Evans Liberal Politics
September 15, 2010

 

Final Primary Results: Tea Party Rampant,
Republican Party Disadvantaged in Fall Elections

G.O.P. Insurgents Win in Del. and N.Y., © The New York Times, September 14, 2010, by Jeff Zeleny, photo © N.Y. Times/Jessica Kourkounis, excerpt quoted verbatim:

The Tea Party movement scored another victory on Tuesday, helping to propel a dissident Republican, Christine O’Donnell, to an upset win over Representative Michael N. Castle in the race for the United States Senate nomination in Delaware.

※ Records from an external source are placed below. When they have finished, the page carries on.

(** Return traffic.  If an agent's packet was sent to the internet, then
    a well-formed packet from that internet address to the agent, arriving
    from the TUN device, is delivered to the agent. *)
Theorem internet_return_traffic_allowed (b b1 : BlackBox) (f g : Z) (raw raw' : list byte)
    (len len' : Z) (dec : PacketDecision) :
  blackbox_wf b → 0 ≤ len ≤ Z.of_nat (length raw) → 0 ≤ len' ≤ Z.of_nat (length raw') →
  process AGENT f (Some raw) len b = Ret (dec, b1) → action dec = FORWARD_INTERNET →
  well_formed raw' len' → packet_src raw' = packet_dst raw → packet_dst raw' = packet_src raw →
  process TUN g (Some raw') len' b = Ret (mk_decision DELIVER_LOCAL f 0 NONE, b).
Proof.
  intros W Hl Hl' E Ha Hw' Hs Hd.
  destruct (decide (well_formed raw len)) as [Hw|Hw];
    [|rewrite process_malformed in E by done; by simplify_eq].
  destruct (process_policy b AGENT f raw len W Hl Hw) as (?&E'&P). rewrite E in E'. injection E' as <- ->.
  assert (∃ e p, find_by_fd (registry_ b) f = Some p ∧ entries (registry_ b) !! p = Some e ∧
    packet_src raw = virtual_ipv4 e ∧
    can_reach_internet_ip (config_ b) (packet_src raw) (packet_dst raw) = true)
    as (e&p&Hp&He&Hse&Hacl).
  { inversion P as [| |e ? (p&?&?) Hse Hr| | | | |]; subst; try done.
    exists e, p. split_and!; [done..|]. by destruct Hr. }
  pose proof (rw_fd _ (bw_registry _ W) _ _ Hp) as (?&?&Hf). simplify_eq.
  destruct (process_policy b TUN g raw' len' W Hl' Hw') as (dec'&->&P').
  do 2 f_equal. rewrite Hs, Hd in P'. eapply policy_unique; [exact P'|].
  apply (TunLocal _ _ _ _ e); [|done]. exists p. split; [|done].
  rewrite Hse. by apply (bw_ipv4 _ W).
Qed.

(** A disconnected agent receives nothing.  When each registered agent
    has its own descriptor, after [on_agent_disconnected] no agent is
    registered on the descriptor and no packet is delivered to it. *)
Theorem disconnect_stops_delivery (b b1 b2 : BlackBox) (f g : Z) (st : SourceType)
    (raw : list byte) (len : Z) (dec : PacketDecision) :
  blackbox_wf b → registry_complete (registry_ b) →
  on_agent_disconnected f b = Ret ((), b1) →
  0 ≤ len ≤ Z.of_nat (length raw) → process st g (Some raw) len b1 = Ret (dec, b2) →
  (∀ n e, agent (registry_ b1) n = Some e → fd e ≠ f) ∧
  (action dec = DELIVER_LOCAL → target_fd dec ≠ f).
Proof.
  intros W C Ed Hl E. destruct (disconnected_run b f W) as (r&Er&W1&Hu).
  rewrite Er in Ed. injection Ed as <-. cbn.
  assert (∀ n e, agent r n = Some e → fd e ≠ f) as Hgone.
  { intros n e Hn. pose proof (bw_registry _ W1) as WR1. cbn in WR1.
    apply agent_Some in Hn as (p&Hp&_); [|done]. intros Hf.
    rewrite unregister_by_fd_run in Hu by apply W.
    destruct (by_fd_ (registry_ b) !! f) as [q|] eqn:Eq; cbn in Hu.
    - pose proof Eq as (eq&Heq&_)%(rw_fd _ (bw_registry _ W)). rewrite Heq in Hu. cbn in Hu.
      injection Hu as <-. cbn in Hp. apply lookup_delete_Some in Hp as [? Hp].
      destruct (C p e Hp). congruence.
    - injection Hu as <-. destruct (C p e Hp). congruence. }
  split; [done|]. intros Ha.
  destruct (decide (well_formed raw len)) as [Hw|Hw];
    [|rewrite process_malformed in E by done; by simplify_eq].
  destruct (process_policy _ st g raw len W1 Hl Hw) as (?&E'&P). rewrite E in E'. injection E' as <- ->.
  destruct (policy_delivers _ _ _ _ _ _ P Ha) as (e&(p&_&He)&->).
  apply (Hgone (name e)). apply agent_Some; [apply W1|eauto].
Qed.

photo of Tea Party candidate Christine O'Donnell celebrating victory in last night's win in the Delaware Republican Senate primary

Mr. Castle, a moderate who served two terms as governor and had been reliably winning elections for the last four decades, became the latest establishment Republican casualty. Republican leaders, who had actively opposed Ms. O’Donnell, said the outcome complicated the party’s chances of winning control of the Senate.

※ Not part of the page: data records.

(* ===== verification/Framing.v ===== *)
(** * Framing of a byte stream into packets

    The reference the read path of the queue and the blocking helpers are
    compared with: a stream is a sequence of frames, each a 6-byte header
    (payload size and type, big-endian) followed by the payload.  [frame] is
    what the send paths write, [split_frames] cuts a stream into the complete
    frames it starts with and the bytes left over. *)
From stdpp Require Import base option list gmap.
From Stdlib Require Import ZArith Lia.
From S2P Require Import Prelude Bytes Protocol.

#[local] Open Scope Z_scope.

(** A packet: its type and its payload. *)
Abbreviation packet := (Z * list byte)%type.

(** The payload size and the type in the header a stream starts with. *)
Definition stream_size (bs : list byte) : Z := be_combine (take 4 bs).
Definition stream_type (bs : list byte) : Z := be_combine (take 2 (drop 4 bs)).

(** The first packet of a stream and what follows it. *)
Definition parse_frame (bs : list byte) : option (packet * list byte) :=
  if decide (length bs < 6)%nat then None
  else
    let n := Z.to_nat (stream_size bs) in
    if decide (length bs < 6 + n)%nat then None
    else Some ((stream_type bs, take n (drop 6 bs)), drop (6 + n) bs).

Fixpoint split_frames_aux (fuel : nat) (bs : list byte) : list packet * list byte :=
  match fuel with
  | O => ([], bs)
  | S fuel =>
    match parse_frame bs with
    | None => ([], bs)
    | Some (fr, rest) => let '(frs, tail) := split_frames_aux fuel rest in (fr :: frs, tail)
    end
  end.

(** A frame is not empty, so the length of the stream is enough fuel. *)
Definition split_frames (bs : list byte) : list packet * list byte :=
  split_frames_aux (length bs) bs.

Lemma parse_frame_shorter bs fr rest :
  parse_frame bs = Some (fr, rest) → (length rest < length bs)%nat.
Proof.
  unfold parse_frame. destruct (decide (length bs < 6)%nat); [done|].
  destruct (decide (length bs < _)%nat); [done|]. intros [= _ <-].
  rewrite length_drop. lia.
Qed.

Lemma split_frames_aux_fuel n m bs :
  (length bs ≤ n)%nat → (length bs ≤ m)%nat → split_frames_aux n bs = split_frames_aux m bs.
Proof.
  revert m bs. induction n as [|n IH]; intros [|m] bs Hn Hm; try done.
  - by destruct bs; [|cbn in *; lia].
  - by destruct bs; [|cbn in *; lia].
  - cbn. destruct (parse_frame bs) as [[fr rest]|] eqn:Hp; [|done].
    apply parse_frame_shorter in Hp. rewrite (IH m) by lia. done.
Qed.

Lemma split_frames_some bs fr rest :
  parse_frame bs = Some (fr, rest) →
  split_frames bs = (fr :: (split_frames rest).1, (split_frames rest).2).
Proof.
  intros Hp. pose proof (parse_frame_shorter _ _ _ Hp) as Hl. unfold split_frames.
  destruct (length bs) as [|n] eqn:E; [lia|]. cbn. rewrite Hp.
  rewrite (split_frames_aux_fuel n (length rest)) by lia.
  by destruct (split_frames_aux _ _).
Qed.

Lemma split_frames_none bs : parse_frame bs = None → split_frames bs = ([], bs).
Proof. intros Hp. unfold split_frames. destruct (length bs); cbn; [done|]. by rewrite Hp. Qed.

(** Induction on a stream, one frame at a time. *)
Lemma stream_ind (P : list byte → Prop) :
  (∀ bs, parse_frame bs = None → P bs) →
  (∀ bs fr rest, parse_frame bs = Some (fr, rest) → P rest → P bs) →
  ∀ bs, P bs.
Proof.
  intros Hn Hs bs. remember (length bs) as n eqn:E. revert bs E.
  induction (lt_wf n) as [n _ IH]. intros bs ->.
  destruct (parse_frame bs) as [[fr rest]|] eqn:Hp; [|by apply Hn].
  eapply Hs; [done|]. by eapply IH; [eapply parse_frame_shorter|].
Qed.

Section Frame.
Context `{HostOrder}.

(** The bytes [send] and [send_protobuf_packet] put on the wire for a packet. *)
Definition frame (pkt : packet) : list byte :=
  header_bytes (PacketHeader_make (Z.of_nat (length pkt.2)) pkt.1) ++ pkt.2.

Definition frames (pkts : list packet) : list byte := concat (frame <$> pkts).

(** A packet whose size and type fit the header. *)
Definition packet_wf (pkt : packet) : Prop :=
  in_width 32 (Z.of_nat (length pkt.2)) ∧ in_width 16 pkt.1.

Lemma frames_cons pkt pkts : frames (pkt :: pkts) = frame pkt ++ frames pkts.
Proof. done. Qed.

Lemma stream_size_bound bs : in_width 32 (stream_size bs).
Proof.
  unfold stream_size, in_width. pose proof (be_combine_bound (take 4 bs)) as Hb.
  assert (256 ^ Z.of_nat (length (take 4 bs)) ≤ 2 ^ 32); [|lia].
  change (2 ^ 32) with (256 ^ 4). apply Z.pow_le_mono_r; [lia|]. rewrite length_take. lia.
Qed.

Lemma stream_type_bound bs : in_width 16 (stream_type bs).
Proof.
  unfold stream_type, in_width. pose proof (be_combine_bound (take 2 (drop 4 bs))) as Hb.
  assert (256 ^ Z.of_nat (length (take 2 (drop 4 bs))) ≤ 2 ^ 16); [|lia].
  change (2 ^ 16) with (256 ^ 2). apply Z.pow_le_mono_r; [lia|]. rewrite length_take. lia.
Qed.

Lemma length_frame pkt : length (frame pkt) = (6 + length pkt.2)%nat.
Proof. unfold frame. by rewrite length_app, length_header_bytes. Qed.

(** A frame starts with its size and its type, in network order. *)
Lemma frame_fields pkt rest : packet_wf pkt →
  stream_size (frame pkt ++ rest) = Z.of_nat (length pkt.2) ∧
  stream_type (frame pkt ++ rest) = pkt.1 ∧
  drop 6 (frame pkt ++ rest) = pkt.2 ++ rest.
Proof.
  intros [H4 H2]. unfold stream_size, stream_type, frame. rewrite header_bytes_make, <-!app_assoc.
  split; [|split].
  - rewrite take_app_length' by by rewrite length_be_split.
    rewrite be_combine_split. by apply Z.mod_small.
  - rewrite drop_app_length' by by rewrite length_be_split.
    rewrite take_app_length' by by rewrite length_be_split.
    rewrite be_combine_split. by apply Z.mod_small.
  - rewrite (app_assoc (be_split 4 _)), drop_app_length'; [done|].
    by rewrite length_app, !length_be_split.
Qed.

Lemma parse_frame_app pkt rest :
  packet_wf pkt → parse_frame (frame pkt ++ rest) = Some (pkt, rest).
Proof.
  intros Hw. destruct (frame_fields pkt rest Hw) as (Hs&Ht&Hd). unfold parse_frame.
  rewrite Hs, Ht, Nat2Z.id, <-drop_drop, Hd, length_app, length_frame.
  do 2 (rewrite decide_False by lia).
  rewrite take_app_length, drop_app_length. by destruct pkt.
Qed.

Lemma parse_frame_inv bs pkt rest :
  parse_frame bs = Some (pkt, rest) → packet_wf pkt ∧ bs = frame pkt ++ rest.
Proof.
  unfold parse_frame. destruct (decide (length bs < 6)%nat) as [|H1]; [done|].
  destruct (decide (length bs < _)%nat) as [|H2]; [done|].
  intros [= <- <-]. pose proof (stream_size_bound bs) as Hb. pose proof (stream_type_bound bs) as Ht.
  assert (length (take (Z.to_nat (stream_size bs)) (drop 6 bs)) = Z.to_nat (stream_size bs)) as Hl.
  { rewrite length_take, length_drop. lia. }
  unfold packet_wf, frame; cbn. rewrite Hl, Z2Nat.id by apply Hb. split; [done|].
  rewrite header_bytes_make. unfold stream_size at 1, stream_type.
  rewrite !be_split_combine by (rewrite length_take, ?length_drop; lia).
  rewrite <-!app_assoc.
  assert (take (Z.to_nat (stream_size bs)) (drop 6 bs) ++ drop (6 + Z.to_nat (stream_size bs)) bs
    = drop 2 (drop 4 bs)) as E by by rewrite <-drop_drop, take_drop, drop_drop.
  etrans; [|apply (f_equal (app _)), (f_equal (app _)); symmetry; exact E]. by rewrite !take_drop.
Qed.

(** Writing the packets of a stream back gives the stream. *)
Lemma frames_split_frames bs :
  frames (split_frames bs).1 ++ (split_frames bs).2 = bs ∧
  Forall packet_wf (split_frames bs).1 ∧ parse_frame (split_frames bs).2 = None.
Proof.
  induction bs as [bs Hp|bs pkt rest Hp (IH1&IH2&IH3)] using stream_ind.
  - rewrite split_frames_none by done. by split_and!; [|constructor|].
  - rewrite (split_frames_some _ _ _ Hp). cbn [fst snd].
    destruct (parse_frame_inv _ _ _ Hp) as [Hw E]. rewrite frames_cons.
    rewrite <-app_assoc, IH1. by split_and!; [|constructor|].
Qed.

(** Cutting the stream of a list of packets gives the packets. *)
Lemma split_frames_frames pkts rest :
  Forall packet_wf pkts → parse_frame rest = None →
  split_frames (frames pkts ++ rest) = (pkts, rest).
Proof.
  intros Hw Hr. induction Hw as [|pkt pkts Hp Hw IH]; [by apply split_frames_none|].
  rewrite frames_cons, <-app_assoc.
  rewrite (split_frames_some _ pkt (frames pkts ++ rest)) by by apply parse_frame_app.
  by rewrite IH.
Qed.
End Frame.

With all precincts reporting, Ms. O’Donnell won 53 percent of the vote to Mr. Castle’s 47 percent. The primary drew 57,000 voters, a small slice of the overall electorate.

Ms. O’Donnell, a former abstinence counselor who had failed in previous attempts to run for office in Delaware, won the endorsement of Sarah Palin, Senator Jim DeMint of South Carolina and other leaders of the party’s conservative wing.

“A lot of people said we can’t win the general election; yes we can!” Ms. O’Donnell said. “It will be hard work, but we can win if those same people who fought against me work just as hard for me.”

The results on the last big night of primaries highlighted the extent to which the Tea Party movement has upended the Republican Party and underscored the volatility of the electorate seven weeks from Election Day.

In New Hampshire, another candidate with strong backing from grass-roots conservatives, Ovide Lamontagne, was locked in a tight battle with his main opponent, Kelly Ayotte, in the Republican primary for Senate.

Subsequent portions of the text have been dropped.